Vivo en un edificio viejo de Madrid, paredes finas como papel. Siempre oigo a los vecinos. Pero esta vez fue con Javier, el del 4ºB, soltero y buenorro. Hacía semanas que lo pillaba mirándome las tetas en el pasillo. Él, con esa sonrisa pícara, yo sintiendo el cosquilleo entre las piernas.
Esa noche, Pablo, mi marido, me sacó de quicio otra vez. ‘¿Vas de puta?’, gritó, oliendo mis bragas. Me puse el string negro, falda cortita que apenas tapaba el culo, blusa fina sin sujetador –mis pezones marcando–, abrigo largo y tacones que resonaban en el suelo. Bajé furiosa al ascensor. Las puertas se abrieron en el 3º. Ahí estaba Javier, corbata floja, olor a colonia fuerte. Nuestras miradas chocaron. ‘Buenas noches, Lucía… ¿Todo bien?’, murmuró, ojos bajando a mi escote. El ascensor zumbaba, bajando lento. Me apoyé en la pared, sintiendo el metal frío. ‘No, joder, bronca con Pablo’. Él se acercó un paso, el espacio se achicó. Su mano rozó mi cadera ‘accidentalmente’. El corazón me latía fuerte, el danger de las cámaras o alguien subiendo… ‘Ven a mi piso, un trago te vendrá bien’. Dudé, pero el calor entre mis muslos decidió. ‘Vale, pero rápido’.
La tensión que explota en el ascensor
Subimos al 4º. Abrió la puerta, luces apagadas. ‘Hoy jugamos a ciegas, sin verme lasciva’, susurró riendo. Oscuridad total, solo el pitido del interfono. Me quitó el abrigo, sus dedos temblando en mis hombros. Sentí su aliento en el cuello. Caminamos a tientas por el salón, tropezando con muebles. ‘Siéntate’, dijo, guiándome al sofá. Su muslo contra el mío, caliente. Whisky en la mano, lo bebí de golpe, mareada ya. ‘¿Miedo?’, preguntó. ‘Un poco… pero me pone’. Sus labios rozaron mi oreja. ‘Déjame tocarte’. No dije no. Sus manos subieron por mis tetas, pellizcando pezones duros. Gemí bajito, pensando en los vecinos abajo. ‘Shhh, o nos oyen’.

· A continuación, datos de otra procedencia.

(* ===== verification/Bytes.v ===== *)
(** * Bytes and machine integers

    Bytes, fixed-width integer wrap-around, big-endian encoding as
    [to_be_bytes]/[from_be_bytes] do it, the bounds-checked byte reader shared
    by the decoders, and the checksum interface. *)

From Stdlib Require Export Strings.Byte.
From S2P Require Export Prelude.

#[local] Open Scope Z_scope.

(** ** Bytes *)

#[global] Instance byte_eq_dec : EqDecision byte := Byte.byte_eq_dec.
#[global] Instance byte_countable : Countable byte :=
  inj_countable Byte.to_N Byte.of_N Byte.of_to_N.

Definition Z_of_byte (b : byte) : Z := Z.of_N (Byte.to_N b).

(** [z as u8]. *)
Definition byte_of_Z (z : Z) : byte :=
  match Byte.of_N (Z.to_N (z mod 256)) with Some b => b | None => x00 end.

(** ** Fixed widths *)

Definition U32_MAX : Z := 2 ^ 32 - 1.
Definition U64_MAX : Z := 2 ^ 64 - 1.
Definition I64_MAX : Z := 2 ^ 63 - 1.
Definition I64_MIN : Z := - 2 ^ 63.

(** [z as u<w>] and [z as i<w>]. *)
Definition wrap_u (w z : Z) : Z := z mod 2 ^ w.
Definition wrap_i (w z : Z) : Z := (z + 2 ^ (w - 1)) mod 2 ^ w - 2 ^ (w - 1).

(** [u64::saturating_add] and [u64::saturating_sub]. *)
Definition sat_add_u64 (a b : Z) : Z := Z.min (a + b) U64_MAX.
Definition sat_sub_u64 (a b : Z) : Z := Z.max (a - b) 0.
(** [i64::saturating_add] and [i64::saturating_sub]. *)
Definition sat_add_i64 (a b : Z) : Z := Z.max I64_MIN (Z.min (a + b) I64_MAX).
Definition sat_sub_i64 (a b : Z) : Z := Z.max I64_MIN (Z.min (a - b) I64_MAX).

Definition is_u (w z : Z) : Prop := 0 <= z < 2 ^ w.
Definition is_i (w z : Z) : Prop := - 2 ^ (w - 1) <= z < 2 ^ (w - 1).

(** ** Big-endian integers *)

(** [z.to_be_bytes()] on [n] bytes. *)
Fixpoint to_be (n : nat) (z : Z) : list byte :=
  match n with
  | O => []
  | S n' => to_be n' (z / 256) ++ [byte_of_Z z]
  end.

(** [uN::from_be_bytes]. *)
Definition from_be (l : list byte) : Z :=
  fold_left (fun acc b => acc * 256 + Z_of_byte b) l 0.

(** [iN::from_be_bytes] on [w] bits. *)
Definition from_be_i (w : Z) (l : list byte) : Z := wrap_i w (from_be l).

#[global] Arguments to_be : simpl never.
#[global] Arguments from_be : simpl never.

(** ** The byte reader

    The decoders of the binary formats read through a cursor ([Reader],
    [WireReader], [Cur]): a slice and a position.  Here the cursor is the unread
    suffix: reading [n] bytes fails when fewer are left, and consumes them
    otherwise. *)

Definition reader (A : Type) : Type := list byte -> option (A * list byte).

Definition rd_bytes (n : Z) : reader (list byte) := fun l =>
  if (n <=? len l) then Some (take (Z.to_nat n) l, drop (Z.to_nat n) l) else None.

Definition rd_uint (n : nat) : reader Z := fun l =>
  match rd_bytes (Z.of_nat n) l with
  | Some (b, l') => Some (from_be b, l')
  | None => None
  end.

Definition rd_ret {A} (a : A) : reader A := fun l => Some (a, l).
Definition rd_fail {A} : reader A := fun _ => None.
Definition rd_bind {A B} (m : reader A) (k : A -> reader B) : reader B := fun l =>
  match m l with Some (a, l') => k a l' | None => None end.

#[global] Instance reader_ret : MRet reader := @rd_ret.
#[global] Instance reader_bind : MBind reader := fun A B k m => rd_bind m k.

(** [for _ in 0..n { out.push(item?) }]. *)
Fixpoint rd_repeat {A} (n : nat) (m : reader A) : reader (list A) :=
  match n with
  | O => rd_ret []
  | S n' => rd_bind m (fun a => rd_bind (rd_repeat n' m) (fun r => rd_ret (a :: r)))
  end.

(** ** CRC-32

    [crc32fast::hash] is a third-party function from bytes to [u32]. *)
Class Crc32 : Type := {
  crc32 : list byte -> Z;
  crc32_range : forall l, 0 <= crc32 l < 2 ^ 32
}.

(** ** Lemmas: bytes *)

Lemma Z_of_byte_range b : 0 <= Z_of_byte b < 256.
Proof.
  unfold Z_of_byte. pose proof (Byte.to_N_bounded b). lia.
Qed.

Lemma Z_of_byte_of_Z z : Z_of_byte (byte_of_Z z) = z mod 256.
Proof.
  unfold Z_of_byte, byte_of_Z. pose proof (Z.mod_pos_bound z 256 ltac:(lia)).
  destruct (Byte.of_N (Z.to_N (z mod 256))) as [b|] eqn:E.
  - apply Byte.to_of_N in E. rewrite E. lia.
  - apply Byte.of_N_None_iff in E. lia.
Qed.

Lemma byte_of_Z_of_byte b : byte_of_Z (Z_of_byte b) = b.
Proof.
  unfold byte_of_Z. rewrite Z.mod_small by apply Z_of_byte_range.
  unfold Z_of_byte. rewrite N2Z.id. by rewrite Byte.of_to_N.
Qed.

Lemma Z_of_byte_inj b c : Z_of_byte b = Z_of_byte c -> b = c.
Proof. intros H. by rewrite <- (byte_of_Z_of_byte b), H, byte_of_Z_of_byte. Qed.

(** ** Lemmas: big-endian *)

Lemma to_be_length n z : length (to_be n z) = n.
Proof.
  revert z. induction n as [|n IH]; intros z; unfold to_be; fold to_be; [done|].
  rewrite length_app, IH. cbn. lia.
Qed.

Lemma to_be_len n z : len (to_be n z) = Z.of_nat n.
Proof. unfold len. by rewrite to_be_length. Qed.

Lemma from_be_snoc l b : from_be (l ++ [b]) = from_be l * 256 + Z_of_byte b.
Proof. unfold from_be. by rewrite fold_left_app. Qed.

Lemma from_be_nil : from_be [] = 0.
Proof. reflexivity. Qed.

Lemma from_be_range l : 0 <= from_be l < 256 ^ len l.
Proof.
  induction l as [|b l IH] using rev_ind; [vm_compute; split; congruence|].
  rewrite from_be_snoc. pose proof (Z_of_byte_range b).
  replace (len (l ++ [b])) with (len l + 1) by len_lia.
  rewrite Z.pow_add_r, Z.pow_1_r by len_lia. nia.
Qed.

Lemma from_to_be n z : from_be (to_be n z) = z mod 256 ^ Z.of_nat n.
Proof.
  revert z. induction n as [|n IH]; intros z.
  - rewrite Z.mod_1_r. reflexivity.
  - unfold to_be. fold to_be. rewrite from_be_snoc, IH, Z_of_byte_of_Z.
    rewrite Nat2Z.inj_succ, Z.pow_succ_r by lia.
    rewrite Z.rem_mul_r by lia. lia.
Qed.

Lemma to_from_be l n : n = length l -> to_be n (from_be l) = l.
Proof.
  intros ->. induction l as [|b l IH] using rev_ind; [done|].
  rewrite length_app, Nat.add_comm. cbn [length Nat.add]. unfold to_be. fold to_be.
  pose proof (Z_of_byte_range b). rewrite from_be_snoc.
  rewrite Z.div_add_l by lia. rewrite (Z.div_small (Z_of_byte b)) by lia.
  rewrite Z.add_0_r, IH. f_equal. f_equal.
  unfold byte_of_Z at 1. rewrite Z.add_comm, Z.mod_add by lia.
  fold (byte_of_Z (Z_of_byte b)). apply byte_of_Z_of_byte.
Qed.

Lemma from_be_small n z : 0 <= z < 256 ^ Z.of_nat n -> from_be (to_be n z) = z.
Proof. intros H. rewrite from_to_be. by apply Z.mod_small. Qed.

Lemma from_be4 z : is_u 32 z -> from_be (to_be 4 z) = z.
Proof. intros H. apply from_be_small. exact H. Qed.

Lemma from_be8 z : is_u 64 z -> from_be (to_be 8 z) = z.
Proof. intros H. apply from_be_small. exact H. Qed.

Lemma from_be2 z : is_u 16 z -> from_be (to_be 2 z) = z.
Proof. intros H. apply from_be_small. exact H. Qed.

(** ** Lemmas: wrap-around *)

Lemma wrap_u_range w z : 0 < w -> is_u w (wrap_u w z).
Proof. intros. unfold is_u, wrap_u. apply Z.mod_pos_bound. lia. Qed.

Lemma wrap_u_small w z : is_u w z -> wrap_u w z = z.
Proof. unfold is_u, wrap_u. apply Z.mod_small. Qed.

Lemma wrap_i_range w z : 0 < w -> is_i w (wrap_i w z).
Proof.
  intros Hw. unfold is_i, wrap_i. pose proof (Z.mod_pos_bound (z + 2 ^ (w - 1)) (2 ^ w)).
  assert (2 ^ w = 2 * 2 ^ (w - 1)) as E.
  { rewrite <- Z.pow_succ_r by lia. f_equal. lia. }
  lia.
Qed.

Lemma wrap_i_small w z : 0 < w -> is_i w z -> wrap_i w z = z.
Proof.
  unfold is_i, wrap_i. intros Hw Hz.
  assert (2 ^ w = 2 * 2 ^ (w - 1)) as E.
  { rewrite <- Z.pow_succ_r by lia. f_equal. lia. }
  rewrite Z.mod_small by lia. lia.
Qed.

Lemma wrap_i_mod w z : 0 < w -> wrap_i w (z mod 2 ^ w) = wrap_i w z.
Proof. intros. unfold wrap_i. by rewrite Zplus_mod_idemp_l. Qed.

Lemma wrap_u_wrap_i w z : 0 < w -> wrap_u w (wrap_i w z) = wrap_u w z.
Proof.
  intros. unfold wrap_u, wrap_i. rewrite Zminus_mod_idemp_l. f_equal. lia.
Qed.

Lemma from_be_i_to_be n z w :
  w = 8 * Z.of_nat n -> (0 < n)%nat -> is_i w z -> from_be_i w (to_be n z) = z.
Proof.
  intros -> Hn Hz. unfold from_be_i. rewrite from_to_be.
  replace (256 ^ Z.of_nat n) with (2 ^ (8 * Z.of_nat n)) by (rewrite Z.pow_mul_r by lia; done).
  rewrite wrap_i_mod by lia. apply wrap_i_small; [lia|done].
Qed.

Lemma from_be_i4 z : is_i 32 z -> from_be_i 32 (to_be 4 z) = z.
Proof. intros. apply from_be_i_to_be; [done|lia|done]. Qed.

Lemma from_be_i8 z : is_i 64 z -> from_be_i 64 (to_be 8 z) = z.
Proof. intros. apply from_be_i_to_be; [done|lia|done]. Qed.

(** A signed field read back and written again gives the same bytes. *)
Lemma to_be_from_be_i n l w :
  w = 8 * Z.of_nat n -> (0 < n)%nat -> n = length l -> to_be n (from_be_i w l) = l.
Proof.
  intros -> Hn Hl. rewrite <- (to_from_be l n Hl) at 2.
  assert (forall m a b, a mod 256 ^ Z.of_nat m = b mod 256 ^ Z.of_nat m -> to_be m a = to_be m b) as Hcong.
  { intros m. induction m as [|m IH]; intros a b Hab; [done|].
    unfold to_be. fold to_be. rewrite Nat2Z.inj_succ, Z.pow_succ_r in Hab by lia.
    rewrite !Z.rem_mul_r in Hab by lia.
    pose proof (Z.mod_pos_bound a 256 ltac:(lia)). pose proof (Z.mod_pos_bound b 256 ltac:(lia)).
    assert (a mod 256 = b mod 256) as E1 by nia.
    f_equal.
    - apply IH. nia.
    - unfold byte_of_Z. by rewrite E1. }
  apply Hcong. unfold from_be_i.
  replace (256 ^ Z.of_nat n) with (2 ^ (8 * Z.of_nat n)) by (rewrite Z.pow_mul_r by lia; done).
  apply (wrap_u_wrap_i (8 * Z.of_nat n)). lia.
Qed.

#[export] Hint Rewrite to_be_len : len.

(** ** Lemmas: the reader *)

Create HintDb rd.

Lemma rd_bytes_app l k : rd_bytes (len l) (l ++ k) = Some (l, k).
Proof.
  unfold rd_bytes. rewrite (proj2 (Z.leb_le _ _)) by len_lia.
  unfold len. rewrite Nat2Z.id. by rewrite take_app_length, drop_app_length.
Qed.

Lemma rd_bytes_n n l k : n = len l -> rd_bytes n (l ++ k) = Some (l, k).
Proof. intros ->. apply rd_bytes_app. Qed.

Lemma rd_uint_app n z k :
  0 <= z < 256 ^ Z.of_nat n -> rd_uint n (to_be n z ++ k) = Some (z, k).
Proof.
  intros Hz. unfold rd_uint. rewrite (rd_bytes_n _ (to_be n z)) by len_lia.
  by rewrite from_be_small.
Qed.

Lemma rd_bind_some {A B} (m : reader A) (k : A -> reader B) l a l' :
  m l = Some (a, l') -> rd_bind m k l = k a l'.
Proof. intros H. unfold rd_bind. by rewrite H. Qed.

Lemma rd_mbind {A B} (m : reader A) (k : A -> reader B) l a l' :
  m l = Some (a, l') -> (a ← m; k a) l = k a l'.
Proof. apply rd_bind_some. Qed.

Lemma rd_uint8_app z k : is_u 64 z -> rd_uint 8 (to_be 8 z ++ k) = Some (z, k).
Proof. apply (rd_uint_app 8). Qed.
Lemma rd_uint4_app z k : is_u 32 z -> rd_uint 4 (to_be 4 z ++ k) = Some (z, k).
Proof. apply (rd_uint_app 4). Qed.
Lemma rd_uint2_app z k : is_u 16 z -> rd_uint 2 (to_be 2 z ++ k) = Some (z, k).
Proof. apply (rd_uint_app 2). Qed.
Lemma rd_uint1_app z k : is_u 8 z -> rd_uint 1 (to_be 1 z ++ k) = Some (z, k).
Proof. apply (rd_uint_app 1). Qed.

(** A signed field: what is read is the two's complement. *)
Lemma rd_int_app n z k :
  rd_uint n (to_be n z ++ k) = Some (z mod 256 ^ Z.of_nat n, k).
Proof. unfold rd_uint. rewrite (rd_bytes_n _ (to_be n z)) by len_lia. by rewrite from_to_be. Qed.

#[export] Hint Resolve rd_uint8_app rd_uint4_app rd_uint2_app rd_uint1_app rd_bytes_app : rd.

(** Read the next field of a concatenation with the lemmas of [rd]. *)
Ltac rd_step :=
  rewrite <- ?app_assoc;
  erewrite rd_mbind; [|solve [eauto with rd]]; cbv beta zeta.

(** A repeated reader reads back a repeated writer. *)
Lemma rd_repeat_app {A} (m : reader A) (w : A -> list byte) (xs : list A) k :
  (forall x k', x ∈ xs -> m (w x ++ k') = Some (x, k')) ->
  rd_repeat (length xs) m (concat (w <$> xs) ++ k) = Some (xs, k).
Proof.
  revert k. induction xs as [|x xs IH]; intros k Hm; [done|].
  cbn [length rd_repeat fmap list_fmap concat]. rewrite <- app_assoc.
  rewrite (rd_bind_some _ _ _ x (concat (w <$> xs) ++ k)) by (apply Hm; left).
  rewrite (rd_bind_some _ _ _ xs k).
  - done.
  - apply IH. intros. apply Hm. by right.
Qed.

(** A reader never invents input: what it leaves is a suffix of what it got. *)
Definition rd_suffix {A} (m : reader A) : Prop :=
  forall l a l', m l = Some (a, l') -> exists p, l = p ++ l'.

Lemma rd_bytes_suffix n : rd_suffix (rd_bytes n).
Proof.
  intros l a l' H. unfold rd_bytes in H. case_if_in H; simplify_eq.
  eexists. symmetry. apply take_drop.
Qed.

Lemma rd_bytes_inv n l a l' :
  0 <= n -> rd_bytes n l = Some (a, l') -> l = a ++ l' /\ len a = n.
Proof.
  intros Hn H. unfold rd_bytes in H. case_if_in H; simplify_eq.
  rewrite take_drop. split; [done|len_lia].
Qed.

Lemma rd_uint_inv n l z l' :
  rd_uint n l = Some (z, l') -> l = to_be n z ++ l' /\ 0 <= z < 256 ^ Z.of_nat n.
Proof.
  unfold rd_uint. intros H. destruct (rd_bytes _ l) as [[b k]|] eqn:E; simplify_eq.
  apply rd_bytes_inv in E as [-> Hl]; [|lia].
  rewrite to_from_be by (unfold len in Hl; lia).
  split; [done|]. rewrite <- Hl. apply from_be_range.
Qed.

(** ** A concrete CRC-32

    The reflected polynomial 0xEDB88320 with the usual initial value and final
    complement, used to instantiate the interface in closed examples. *)

Definition crc_step (c : Z) : Z :=
  if Z.odd c then Z.lxor (Z.shiftr c 1) 0xEDB88320 else Z.shiftr c 1.

Definition crc_byte (c : Z) (b : byte) : Z :=
  Nat.iter 8 crc_step (Z.lxor c (Z_of_byte b)).

Definition crc32_ieee (l : list byte) : Z :=
  wrap_u 32 (Z.lxor (fold_left crc_byte l U32_MAX) U32_MAX).

Lemma crc32_ieee_range l : 0 <= crc32_ieee l < 2 ^ 32.
Proof. apply (wrap_u_range 32). lia. Qed.

Definition crc32_ieee_class : Crc32 :=
  {| crc32 := crc32_ieee; crc32_range := crc32_ieee_range |}.

(** The check value of the CRC-32 catalogue: the digest of "123456789". *)
Example crc32_ieee_check :
  crc32_ieee [x31; x32; x33; x34; x35; x36; x37; x38; x39] = 0xCBF43926.
Proof. vm_compute. reflexivity. Qed.

(** ** Numbers as bytes: formats for examples *)

Definition pos_bytes (p : positive) : list byte := to_be (Pos.size_nat p) (Zpos p).
Definition bytes_pos (l : list byte) : positive := Z.to_pos (from_be l).

Lemma bytes_pos_bytes p : bytes_pos (pos_bytes p) = p.
Proof.
  unfold bytes_pos, pos_bytes. rewrite from_be_small; [done|]. split; [lia|].
  apply Z.lt_le_trans with (2 ^ Z.of_nat (Pos.size_nat p)).
  - clear. induction p as [p IH|p IH|]; cbn [Pos.size_nat]; [..|done]; rewrite Nat2Z.inj_succ, Z.pow_succ_r by lia; lia.
  - apply Z.pow_le_mono_l. lia.
Qed.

Me levantó, tour por la casa en negro: cocina, pasillo, su cuarto. En la mezzanine, me acorraló. ‘No pares’, susurré cuando sus dedos entraron en mi falda, apartando el string. Estaba empapada, coño chorreando. ‘Joder, qué mojada’, gruñó. Me besó el cuello, mordiendo. Bajó la blusa, chupando tetas, lengua en círculos. Yo arqueándome, uñas en su espalda. ‘Fóllame ya’, rogué. Me puso a cuatro patas en la moqueta, polla dura contra mi culo. Entró de golpe, gruesa, llenándome. ‘¡Ahhh!’, ahogué el grito. Embestidas brutales, plaf plaf, sudor goteando. ‘Más fuerte, joder, rómpeme el coño’. Su mano en mi clítoris, frotando. Miedo a gemir alto, paredes finas, Pablo quizás oyendo. Pero el placer… Me corrí temblando, coño apretando su verga. Él no paró, follándome como animal. ‘Te voy a llenar’, jadeó. Caliente, su leche dentro, chorreando piernas.
Follada brutal con miedo a los vecinos
No acabó. Me llevó a la cama de invitados, encendió la luz tenue. Nuestros cuerpos sudados, su polla tiesa otra vez. ‘Ahora despacio’, pedí. Me lamió el coño, lengua en el ano, saboreando su propio semen mezclado con mis jugos. ‘Deliciosa puta’. Me penetró lento, miradas clavadas. Besos húmedos, tetas rebotando. Segundo orgasmo brutal, mordiéndome el hombro para no gritar. Él explotó dentro, gruñendo.
A las 5 am, me vestí a prisa, piernas flojas, semen secándose en muslos. Bajé sigilosa. Al día siguiente, pasillo. Javier saliendo con bolsas. Nuestras miradas: complicidad quemante. ‘Buenos días, vecina… ¿dormiste bien?’, guiñó. Sonreí, coño palpitando aún. ‘Como un bebé… hasta la próxima’. Él rió bajito. El secreto nos une, el edificio guarda nuestro polvo prohibido.